Несколько мгновений лежал неподвижно. Затем, подобрав повод и еще несколько раз обмотав его вокруг запястья, я поднялся и начал осторожно помогать своему гнедому Федро карабкаться по крутому склону ко мне наверх. Прижав уши к голове, оскалив желтоватые зубы, Федро судорожно цеплялся копытами за убегающие из-под ног камни. Но вот он нашел, наконец, опору под ногами, рванулся и тоже выбрался на площадку. Слава богу, еще один подъем позади. Право, я совсем не был уверен, что на этот раз все сойдет благополучно.
Однако надо было поторапливаться: из-за остроконечного валуна показалась блестящая каска Хуана, а затем и пышная грива его вороного жеребца. Хуан брел с опущенной головой, спотыкаясь чуть ли не на каждом шагу. Удивительно: за эту неделю, что мы в горах, несмотря на тяготы пути, я как будто даже окреп. А вот многие здоровяки, могучие и закаленные, явно сдали. Да и Хуан, кажется, совсем не так бодр, как требовалось бы для продолжения трудного похода. Как бы не заболел…
— Хуан, лови!
Я бросил ему конец длинного сыромятного ремня, которым снабдил меня в дорогу Родриго Перес, и помог взобраться на уступ. Затем совместными усилиями мы втащили и его коня.
— Ф-фу!.. Больше не могу…
Хуан прислонился спиной к скале. Он закрыл глаза, его исцарапанные в кровь руки бессильно повисли. Темно-красные пятна выступили на скулах, он глубоко и часто дышал. Дорогой мой друг, как хотел бы я хоть немного облегчить твои страдания… Но я бессилен сделать что-либо для тебя…
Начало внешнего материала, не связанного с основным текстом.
(** Every existing file keeps its bytes as a prefix. *)
Lemma append_to_master_markdown_extends (max_size : nat) (now : datetime) (fs : fsys)
    (md : string) (p : md_path) (q c : string) :
  fs !! q = Some c ->
  exists sfx, (append_to_master_markdown max_size now fs md p).1 !! q = Some (c ++ sfx).
Proof.
  intros Hq. destruct (fs !! path_str p) as [c0|] eqn:Hp.
  - destruct (Nat.le_gt_cases (String.length c0) max_size) as [Hc|Hc].
    + rewrite (append_to_master_markdown_append _ _ _ _ c0) by done. simpl.
      destruct (decide (q = path_str p)) as [->|Hne].
      * rewrite lookup_insert_eq. exists md. congruence.
      * rewrite lookup_insert_ne by congruence. exists "". by rewrite string_app_nil_r.
    + rewrite (append_to_master_markdown_rotate _ _ _ _ c0) by done. simpl.
      pose proof (next_part_path_fresh fs p).
      rewrite lookup_insert_ne by congruence. exists "". by rewrite string_app_nil_r.
  - rewrite append_to_master_markdown_create by done. simpl.
    rewrite lookup_insert_ne by congruence. exists "". by rewrite string_app_nil_r.
Qed.

(** The document written is in the directory of the requested one. *)
Lemma append_to_master_markdown_parent (max_size : nat) (now : datetime) (fs : fsys)
    (md : string) (p : md_path) :
  md_parent (append_to_master_markdown max_size now fs md p).2 = md_parent p.
Proof.
  unfold append_to_master_markdown.
  destruct (should_create_new_file _ _ _); [|done]. simpl.
  destruct (file_exists _ _); [|done]. unfold next_part_path.
  destruct (first_free_cand (fun q => file_exists fs (path_str q)) (part_path p) (size fs) 1)
    as [k ->]. done.
Qed.

(** The path chosen does not depend on the section written. *)
Lemma append_to_master_markdown_target (max_size : nat) (now : datetime)
    (fs : fsys) (c1 c2 : string) (p : md_path) :
  (append_to_master_markdown max_size now fs c1 p).2 =
  (append_to_master_markdown max_size now fs c2 p).2.
Proof. unfold append_to_master_markdown. by destruct (should_create_new_file _ _ _). Qed.

Lemma contains_fold_attachments (n : string) (atts : list (string * string)) (m : string) :
  contains n m = true \/ (exists a, a ∈ atts /\ contains n (format_attachment a) = true) ->
  contains n (fold_left (fun md att => md ++ format_attachment att) atts m) = true.
Proof.
  revert m. induction atts as [|a atts IH]; intros m [Hm|(b & Hb & Hn)]; simpl.
  - done.
  - by apply not_elem_of_nil in Hb.
  - apply IH. left. by apply contains_app_l.
  - apply IH. apply elem_of_cons in Hb as [->|Hb].
    + left. by apply contains_app_r.
    + right. by exists b.
Qed.

(** Every transcribed attachment's text is in the formatted section. *)
Lemma format_email_markdown_attachment (d : datetime) (subj sender body eid : string)
    (atts : list (string * string)) (a : string * string) :
  a ∈ atts -> contains (snd a) (format_email_markdown d subj sender body eid atts) = true.
Proof.
  intros Ha. unfold format_email_markdown. destruct atts as [|a0 atts'] eqn:Eatts.
  - by apply not_elem_of_nil in Ha.
  - apply contains_app_l. rewrite <- Eatts. apply contains_fold_attachments.
    right. exists a. split; [by subst|]. unfold format_attachment. solve_contains.
Qed.

(** ** Properties *)

(** C3: rotation. When the target document exists and is over the
    ceiling, the section goes to a [_part<k>] sibling that did not exist,
    which then holds exactly a fresh header and the section; the original
    document and every other file are unchanged. *)
Theorem rotation_creates_fresh_part (max_size : nat) (now : datetime) (fs : fsys)
    (content c : string) (p : md_path) :
  fs !! path_str p = Some c -> max_size < String.length c ->
  let r := append_to_master_markdown max_size now fs content p in
  fs !! path_str r.2 = None /\
  r.1 !! path_str r.2 = Some (create_markdown_header now ++ content) /\
  r.1 !! path_str p = Some c /\
  (forall q, q <> path_str r.2 -> r.1 !! q = fs !! q).
Proof.
  intros Hp Hc. rewrite (append_to_master_markdown_rotate _ _ _ _ c) by done. simpl.
  pose proof (next_part_path_fresh fs p) as Hfresh.
  split; [done|]. split; [apply lookup_insert_eq|].
  split; [rewrite lookup_insert_ne; [done|congruence]|].
  intros q Hq. by apply lookup_insert_ne.
Qed.

Lemma rotation_creates_fresh_part_witness :
  let now := mk_datetime 2025 11 3 18 0 0 in
  let fs : fsys := {[ "data/consolidated/school-data-2025-W45.md" := "0123456789AB" ]} in
  fs !! path_str (get_master_markdown_path now) = Some "0123456789AB" /\ 10 < 12 /\
  (append_to_master_markdown 10 now fs "## Email" (get_master_markdown_path now)).2 =
    part_path (get_master_markdown_path now) 1.
Proof.
  intros now fs.
  assert (H1 : fs !! path_str (get_master_markdown_path now) = Some "0123456789AB")
    by reflexivity.
  assert (H2 : 10 < String.length "0123456789AB") by (simpl; lia).
  pose proof (rotation_creates_fresh_part 10 now fs "## Email" _ _ H1 H2) as _.
  split; [exact H1|]. split; [lia|]. vm_compute. reflexivity.
Defined.

(** C7: below the ceiling the section is appended to the same document
    whatever its size, so the document grows by exactly the section and
    may end above the ceiling: the size check reads only the existing
    size (the spec's rotation rule checks the size after the append). *)
Theorem append_ignores_section_size (max_size : nat) (now : datetime) (fs : fsys)
    (content c : string) (p : md_path) :
  fs !! path_str p = Some c -> String.length c <= max_size ->
  let r := append_to_master_markdown max_size now fs content p in
  r.2 = p /\ r.1 !! path_str p = Some (c ++ content) /\
  String.length (c ++ content) = String.length c + String.length content /\
  (forall q, q <> path_str p -> r.1 !! q = fs !! q).
Proof.
  intros Hp Hc. rewrite (append_to_master_markdown_append _ _ _ _ c) by done. simpl.
  split; [done|]. split; [apply lookup_insert_eq|].
  split; [apply length_string_app|]. intros q Hq. by apply lookup_insert_ne.
Qed.

Lemma append_ignores_section_size_witness :
  let now := mk_datetime 2025 11 3 18 0 0 in
  let fs : fsys := {[ "data/consolidated/school-data-2025-W45.md" := "0123456789" ]} in
  fs !! path_str (get_master_markdown_path now) = Some "0123456789" /\
  (append_to_master_markdown 10 now fs "## Email: x" (get_master_markdown_path now)).1
    !! "data/consolidated/school-data-2025-W45.md" = Some "0123456789## Email: x" /\
  10 < String.length "0123456789## Email: x".
Proof.
  intros now fs.
  assert (H1 : fs !! path_str (get_master_markdown_path now) = Some "0123456789")
    by reflexivity.
  assert (H2 : String.length "0123456789" <= 10) by (simpl; lia).
  destruct (append_ignores_section_size 10 now fs "## Email: x" _ _ H1 H2)
    as (_ & H3 & _).
  split; [exact H1|]. split; [exact H3|]. simpl. lia.
Defined.

(** C33: documents are append-only: after consolidating an e-mail, every
    file that existed holds its old bytes followed by (possibly nothing)
    new bytes. *)
Theorem consolidate_append_only (max_size : nat) (now : datetime) (fs : fsys)
    (transcribe : string -> transcription) (d : datetime)
    (subj sender body eid : string) (atts : list string) (q c : string) :
  fs !! q = Some c ->
  exists sfx,
    (consolidate_email_with_attachments max_size now fs transcribe d subj sender body
       eid atts).1 !! q = Some (c ++ sfx).
Proof. intros Hq. by apply append_to_master_markdown_extends. Qed.

Lemma consolidate_append_only_witness :
  let fs : fsys := {[ "data/consolidated/school-data-2025-W45.md" := "# old" ]} in
  fs !! "data/consolidated/school-data-2025-W45.md" = Some "# old" /\
  exists sfx,
    (consolidate_email_with_attachments MAX_FILE_SIZE (mk_datetime 2025 11 4 9 0 0) fs
       (fun _ => Transcribed "") (mk_datetime 2025 11 4 8 0 0) "Field Trip"
       "office@school.org" "Bring lunch." "E2" []).1
      !! "data/consolidated/school-data-2025-W45.md" = Some ("# old" ++ sfx).
Proof.
  intros fs. assert (H : fs !! "data/consolidated/school-data-2025-W45.md" = Some "# old")
    by reflexivity.
  split; [exact H|]. exact (consolidate_append_only _ _ _ _ _ _ _ _ _ _ _ _ H).
Defined.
— Надо идти, Хуан. Отдохнем потом…
Внизу, локтях в пятистах, в пологой лощине уже располагалось на отдых большинство наших солдат. Они расседлывали лошадей, собирали сухие колючки для костров. Мы спускались с великими предосторожностями: стоило сдвинуть с места одну шаткую глыбу, и она покатится вниз, увлекая за собой другие. Три дня назад уже случилось такое: два индейца носильщика и конь Муньоса были сброшены каменной рекой в пропасть. Сам бородач спасся только чудом: сумел зацепиться, а затем и взобраться на огромный, оставшийся неподвижным валун.
Заросший до ушей грязно-рыжей щетиной солдат Гонсалес неприветливо взглянул на нас, сунул мне в руку повод своего коня, а сам принялся ножом рубить побуревший сухой кактус, который уродливо распластался на каменистой почве. Мы с Хуаном расседлали коней, сложили вьюки и щиты горкой и тоже отправились на поиски топлива.